On the other hand, many researchers work in schools and do not have relevant resources. There are a lot of systematic projects here. Not only can we do it, but we have also explored it in detail and found some models that can take into account stability, expressiveness and computational complexity. But is this the best we can do? May still need to continue to explore.

Q: Are there any milestone moments in the entire research process?

A: The basic effect was released last year. Since then, we have iterated a lot using real cases. The work includes: finding real cases, various Post Training, and solving implementation problems (such as various stability, first packet delay, number of concurrencies, amount of computation, etc.) in this scenario. Compared with then, the effect now has improved a lot.

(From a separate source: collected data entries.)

(** * ml/automation.py: retraining and promotion pipeline

    A shallow embedding of the orchestration code of [ml/automation.py]
    (configuration merging, dataset loading and splitting, preprocessing
    column routing, hyper-parameter grid resolution, snapshotting, the
    promotion gate and the HTTP authorisation check), followed by the
    properties stated about it.

    Conventions.
    - A Python [dict] with string keys is a [gmap string _]: Python compares
      dictionaries without regard to insertion order, which is the
      extensional equality of [gmap].  Where the iteration order of a loop
      could be observed the loop body is given over an explicit item list.
    - A Python [float] is a binary64 [float] and is compared with the
      primitive comparison, so NaN behaves as in Python.
    - Code that can raise returns a [result]; the exception classes are the
      constructors of [exn].
    - Library calls whose body is not part of the module (the text
      conversions of Python, scikit-learn and joblib, the clock and the
      random source) are the fields of the classes [PyBuiltins], [Sklearn],
      [Env] and [Formatting]; a file holds the value that its parser
      yields. *)

From Stdlib Require Import ZArith Floats Lia Ascii.
From stdpp Require Import gmap strings pretty list sorting.

Local Open Scope string_scope.

Set Warnings "-register-all,-inexact-float,-clear-no-such-hyp".

(** ** Python values *)

(** The values that YAML and JSON documents denote.  Dictionary keys are
    strings, as in every JSON document and in the default configuration. *)
Inductive pyval : Type :=
  | VNone
  | VBool (b : bool)
  | VInt (z : Z)
  | VFloat (f : float)
  | VStr (s : string)
  | VList (l : list pyval)
  | VDict (d : gmap string pyval).

Abbreviation pydict := (gmap string pyval).

(** Number of constructors of a value; the measure for nested inductions. *)
Fixpoint pyval_size (v : pyval) : nat :=
  match v with
  | VList l => S (foldr (λ x acc, pyval_size x + acc) 0 l)
  | VDict d => S (map_fold (λ _ x acc, pyval_size x + acc) 0 d)
  | _ => 1
  end.

(** ** Exceptions *)

Inductive exn : Type :=
  | FileNotFoundError (msg : string)
  | ValueError (msg : string)
  | KeyError (key : string)
  | TypeError
  | AttributeError
  | JSONDecodeError
  | OverflowError
  | IndexError
  | ParserError
  | IsADirectoryError
  | HTTPException (status_code : Z) (detail : string).

Inductive result (A : Type) : Type :=
  | Ok (a : A)
  | Raise (e : exn).
Arguments Ok {A} a.
Arguments Raise {A} e.

Definition rbind {A B} (r : result A) (k : A → result B) : result B :=
  match r with Ok a => k a | Raise e => Raise e end.

Global Instance result_ret : MRet result := λ _ a, Ok a.
Global Instance result_bind : MBind result := λ _ _ k r, rbind r k.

Where has the large speech generation model gone?

Q: Looking back now, what is the value of the entire study?

A: From the perspective of the value of Seed-TTS itself, voice is not entirely a tool, but the most direct form of human interaction. For example, from silent movies to talkies, a small change is a huge leap in the industry. The emotional connection between people relies more on voice. For example, when a child calls daddy, the emotional connection it gives you is completely different from reading text.

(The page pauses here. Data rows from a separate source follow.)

(** * ospd-netstat: the [OSPDnetstat] wrapper of [ospd_netstat/wrapper.py]

    A shallow embedding of the scanner wrapper and the properties of its
    [check] and [exec_scan] methods.

    - Python [str] values are [string]s; a character is a code point below
      256.
    - The built-in string methods used by the wrapper ([split] without and
      with a separator, [join], [%d] and [format]) are given as functions.
    - The framework methods [add_scan_error], [add_scan_log] and
      [add_scan_host_detail] append to the list of entries of the scan; a
      method is a function from that list to an outcome and the new list.
    - A failing subscript raises [IndexError]; an exception leaves the
      entries recorded so far and ends the method. *)

From Stdlib Require Import ZArith Ascii DecimalString.
From stdpp Require Import gmap strings list.

Local Open Scope Z_scope.

(** ** Python strings *)

Module PyStr.

(** [str.isspace] on one character, for code points below 256: the
    characters 9 to 13, 28 to 32, 133 and 160. *)
Definition isspace (c : ascii) : bool :=
  match c with
  | "009" | "010" | "011" | "012" | "013"
  | "028" | "029" | "030" | "031" | " "
  | "133" | "160" => true
  | _ => false
  end%char.

(** [snoc s c] is [s] followed by the character [c]. *)
Definition snoc (s : string) (c : ascii) : string := s +:+ String c "".

(** The field read so far is kept only when it has a character. *)
Definition flush (cur : string) : list string :=
  match cur with
  | "" => []
  | _ => [cur]
  end.

(** [s.split()]: the maximal runs of characters that are not whitespace,
    in order. [cur] is the field being read. *)
Fixpoint split_from (cur : string) (s : string) : list string :=
  match s with
  | "" => flush cur
  | String c s' =>
      if isspace c then flush cur ++ split_from "" s'
      else split_from (snoc cur c) s'
  end.

Definition split (s : string) : list string := split_from "" s.

(** [s.split(sep)] for a separator of one character: the pieces between
    the occurrences of [sep], empty pieces included; never an empty list. *)
Fixpoint split_on_from (sep : ascii) (cur : string) (s : string)
  : list string :=
  match s with
  | "" => [cur]
  | String c s' =>
      if Ascii.eqb c sep then cur :: split_on_from sep "" s'
      else split_on_from sep (snoc cur c) s'
  end.

Definition split_on (sep : ascii) (s : string) : list string :=
  split_on_from sep "" s.

(** [sep.join(l)]. *)
Fixpoint join (sep : string) (l : list string) : string :=
  match l with
  | [] => ""
  | [x] => x
  | x :: xs => x +:+ sep +:+ join sep xs
  end.

(** ['%d' % n] for a length [n]. *)
Definition of_nat (n : nat) : string :=
  NilZero.string_of_uint (Nat.to_uint n).

(** The line feed character. *)
Definition nl : string := String "010"%char "".

(** No character of [s] is whitespace. *)
Fixpoint no_space (s : string) : bool :=
  match s with
  | "" => true
  | String c s' => negb (isspace c) && no_space s'
  end.

(** [upto sep s] is the part of [s] before the first [sep], and all of
    [s] when [sep] does not occur. *)
Fixpoint upto (sep : ascii) (s : string) : string :=
  match s with
  | "" => ""
  | String c s' => if Ascii.eqb c sep then "" else String c (upto sep s')
  end.

(** [after sep s] is the part of [s] behind the first [sep], when [sep]
    occurs. *)
Fixpoint after (sep : ascii) (s : string) : option string :=
  match s with
  | "" => None
  | String c s' => if Ascii.eqb c sep then Some s' else after sep s'
  end.

End PyStr.

(** A field of [split] has a character and no whitespace. *)
Definition is_field (w : string) : Prop :=
  w ≠ "" ∧ PyStr.no_space w = true.

(** ** Scan entries and methods *)

(** What a log entry carries: [add_scan_log] is called with [value=] or
    with [port=]. *)
Inductive payload : Type :=
| Value (v : string)
| Port (p : string).

(** The entries the framework records for a scan. *)
Inductive entry : Type :=
| ScanError (scan_id host value : string)
| ScanLog (scan_id host name : string) (what : payload)
| HostDetail (scan_id host name value : string).

Inductive exn : Type := IndexError.

Inductive outcome (A : Type) : Type :=
| Return (a : A)
| Raise (e : exn).

Arguments Return {A} a.
Arguments Raise {A} e.

(** A method runs on the entries recorded so far. *)
Definition M (A : Type) : Type := list entry -> outcome A * list entry.

Definition ret {A : Type} (a : A) : M A := fun s => (Return a, s).

Definition raise {A : Type} (e : exn) : M A := fun s => (Raise e, s).

Definition bind {A B : Type} (m : M A) (k : A -> M B) : M B :=
  fun s =>
    match m s with
    | (Return a, s') => k a s'
    | (Raise e, s') => (Raise e, s')
    end.

Notation "x <- m ;; k" := (bind m (fun x => k))
  (at level 100, m at next level, right associativity).
Notation "m ;; k" := (bind m (fun _ => k))
  (at level 100, right associativity).

(** [l[i]] for an index that is not negative. *)
Definition item {A : Type} (l : list A) (i : nat) : M A :=
  match l !! i with
  | Some x => ret x
  | None => raise IndexError
  end.

(** [for x in l: body(x)]. *)
Fixpoint for_each {A : Type} (l : list A) (body : A -> M unit) : M unit :=
  match l with
  | [] => ret tt
  | x :: l' => body x ;; for_each l' body
  end.

Definition add_scan_error (scan_id host value : string) : M unit :=
  fun s => (Return tt, s ++ [ScanError scan_id host value]).

Definition add_scan_log (scan_id host name : string) (what : payload)
  : M unit :=
  fun s => (Return tt, s ++ [ScanLog scan_id host name what]).

Definition add_scan_host_detail (scan_id host name value : string) : M unit :=
  fun s => (Return tt, s ++ [HostDetail scan_id host name value]).

(** ** The daemon *)

(** The daemon object: the fields [__init__] sets and the two inherited
    methods [exec_scan] calls. A boolean scanner parameter is stored as the
    integer 0 or 1 (the declared default of [dumptable] is 0), and
    [options.get] gives [None] for a missing key. [run_command] gives the
    output lines, or [None]. *)
Record OSPDnetstat : Type := {
  server_version : string;
  scanner_info : gmap string string;
  get_scan_options : string -> gmap string Z;
  run_command : string -> string -> string -> option (list string)
}.

Definition check (self : OSPDnetstat) : bool := true.

(** [x is 1]: the object is the integer 1. *)
Definition is_1 (x : option Z) : bool := bool_decide (x = Some 1).

(** The body of the parsing loop, lines 100 to 104, on the port list built
    so far. *)
Definition scan_line (line : string) (tcp_ports : list string)
  : M (list string) :=
  let words := PyStr.split (PyStr.join " " (PyStr.split line)) in
  if bool_decide (2 < length words)%nat then
    w0 <- item words 0 ;;
    if bool_decide (w0 = "tcp") then
      w3 <- item words 3 ;;
      port <- item (PyStr.split_on ":" w3) 1 ;;
      w3' <- item words 3 ;;
      addr <- item (PyStr.split_on ":" w3') 0 ;;
      if bool_decide (addr = "0.0.0.0")
      then ret (tcp_ports ++ [port])
      else ret tcp_ports
    else ret tcp_ports
  else ret tcp_ports.

(** [for line in result], lines 99 to 104. *)
Fixpoint scan_lines (result : list string) (tcp_ports : list string)
  : M (list string) :=
  match result with
  | [] => ret tcp_ports
  | line :: result' =>
      tcp_ports' <- scan_line line tcp_ports ;;
      scan_lines result' tcp_ports'
  end.

Definition summary_text (n : nat) : string :=
  "Via Netstat " +:+ PyStr.of_nat n
  +:+ " open tcp ports were found that are bound to local address 0.0.0.0.".

Definition dump_text (result : list string) : string :=
  "Raw netstat output:" +:+ PyStr.nl +:+ PyStr.nl +:+ PyStr.join "" result.

Definition exec_scan (self : OSPDnetstat) (scan_id target : string) : M Z :=
  let options := get_scan_options self scan_id in
  let dump := options !! "dumptable" in
  let result := run_command self scan_id target "netstat -tlpn" in
  match result with
  | None =>
      add_scan_error scan_id target
        "A problem occurred trying to execute 'netstat'." ;;
      add_scan_error scan_id target "The result of 'netstat' was empty." ;;
      ret 2
  | Some result =>
      tcp_ports <- scan_lines result [] ;;
      add_scan_log scan_id target "Netstat summary"
        (Value (summary_text (length tcp_ports))) ;;
      for_each tcp_ports (fun port =>
        add_scan_log scan_id target "Netstat port" (Port (port +:+ "/tcp"))) ;;
      (if is_1 dump
       then add_scan_log scan_id target "Netstat dump"
              (Value (dump_text result))
       else ret tt) ;;
      (if bool_decide (0 < length tcp_ports)%nat
       then
         add_scan_host_detail scan_id target "ports"
           (PyStr.join ", " tcp_ports) ;;
         add_scan_host_detail scan_id target "tcp_ports"
           (PyStr.join ", " tcp_ports)
       else ret tt) ;;
      ret 1
  end.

If we want to move towards true AI, the naturalness of speech is a key component. In the past, the machines we imagined were all machine voices, such as Moss in "The Wandering Earth". If AI can really be like your assistant and partner, the emotional connection brought by voice is essential. Jarvis in "Iron Man" is remembered by many people because he was voiced by a real person.

In addition, in terms of applications, there are many scenarios for voice application, such as novels and e-books, character design, video translation, virtual characters, broadcasting, and actor expressions, all of which have their uses, including stuttering and inability to pronounce sounds. of people can still express themselves with the help of voice technology. As long as the voice scenario is not purely information media, there is room for application. This is also our motivation to make the base model good.

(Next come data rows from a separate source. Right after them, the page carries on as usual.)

(** * Parcel [Config]: plugin-pipeline resolution

    A shallow embedding of the [Config] class of
    [packages/core/core/src/Config.js]: glob matching over plain JavaScript
    objects, the spread ('...') composition of pipelines, the plugin loader
    with its version gate and its cache, and the per-phase accessors.

    Conventions of the embedding:
    - a JavaScript object used as a map is the list of its own properties in
      insertion order; [for_in] computes the order in which [for (k in o)]
      visits them;
    - an [async] method is a state transformer returning [Ok] (the promise
      fulfils) or [Err] (the promise rejects); where the interleaving of
      several calls matters, the method is split at its [await];
    - the libraries the class calls (micromatch, path, semver, localRequire,
      the module system, the logger) are fields of a [Host] record or events
      of a trace.

    Module [Dump] embeds the two string functions of
    [packages/core/utils/src/dumpGraphToGraphViz.js]. *)

From stdpp Require Import gmap strings list.
From Stdlib Require Import Ascii NArith ZArith Lia.

Local Open Scope N_scope.
Local Open Scope nat_scope.

(** ** JavaScript values and errors *)

(** Objects are heap references: two object values are the identical object
    exactly when their references are equal. *)
Inductive value : Type :=
  | VUndefined
  | VNull
  | VBool (b : bool)
  | VNumber (n : Z)
  | VString (s : string)
  | VObject (ref : nat).

Global Instance value_eq_dec : EqDecision value.
Proof. solve_decision. Defined.

(** ToBoolean. *)
Definition truthy (v : value) : bool :=
  match v with
  | VUndefined | VNull => false
  | VBool b => b
  | VNumber n => negb (n =? 0)%Z
  | VString s => negb (bool_decide (s = ""))
  | VObject _ => true
  end.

Q: Scaling law has been regarded as "faith" by some practitioners. For speech generation models, what is the result after we scale the data and model?

A: Even at a very large scale, we can always see benefits as we continue to scale up. In general, by increasing the magnitude of Scale, we are pleasantly surprised to see that the model continues to acquire new capabilities.

Q: According to your observations, where is this limit?

A: At present, we can still see benefits every time, and we definitely need to continue to explore. However, we have proven that with correct model design, we can break the traditional thinking of TTS. In the past, we relied on a small amount of high-quality data, but now we continue to increase the magnitude and can achieve higher benefits.

Q: What enlightenment does GPT4-o have for us?

A:It is a unified model for generation and understanding. It has higher requirements for speech technology and requires a model to have the ability to listen, speak and think at the same time. These put forward many new requirements for our work.

Q: What is the current development stage of large models in the speech field?

A:On the one hand, we hope that the model has the expression and control of a professional actor. Most of the time, the speech generated by the model is not much different from that of real people. However, in movies and TV dramas, actors express emotions very intensely, and the information density is relatively high, so they are not completely aligned. We all want to complete the Corner Case.

On the other hand is the handling of details, including Bad Case processing and optimization to solve uncommon long-tail situations.

Large model work requires the participation of a large number of outstanding talents

Q: In this release of Seed-TTS, colleagues from all over the world have participated. Why are so many people participating?

A:With the development of the industry, cooperation between multiple people is inevitable. To achieve the ultimate goal of a large model while meeting the needs of industrialization, it cannot be supported by 1-2 ideas, and many people must participate. All participants were very professional. For example, our data requires professional students to participate in processing. Another example is that the implementation process involves many details and requires the cooperation of students who specialize in evaluation and engineering support. They all made great contributions.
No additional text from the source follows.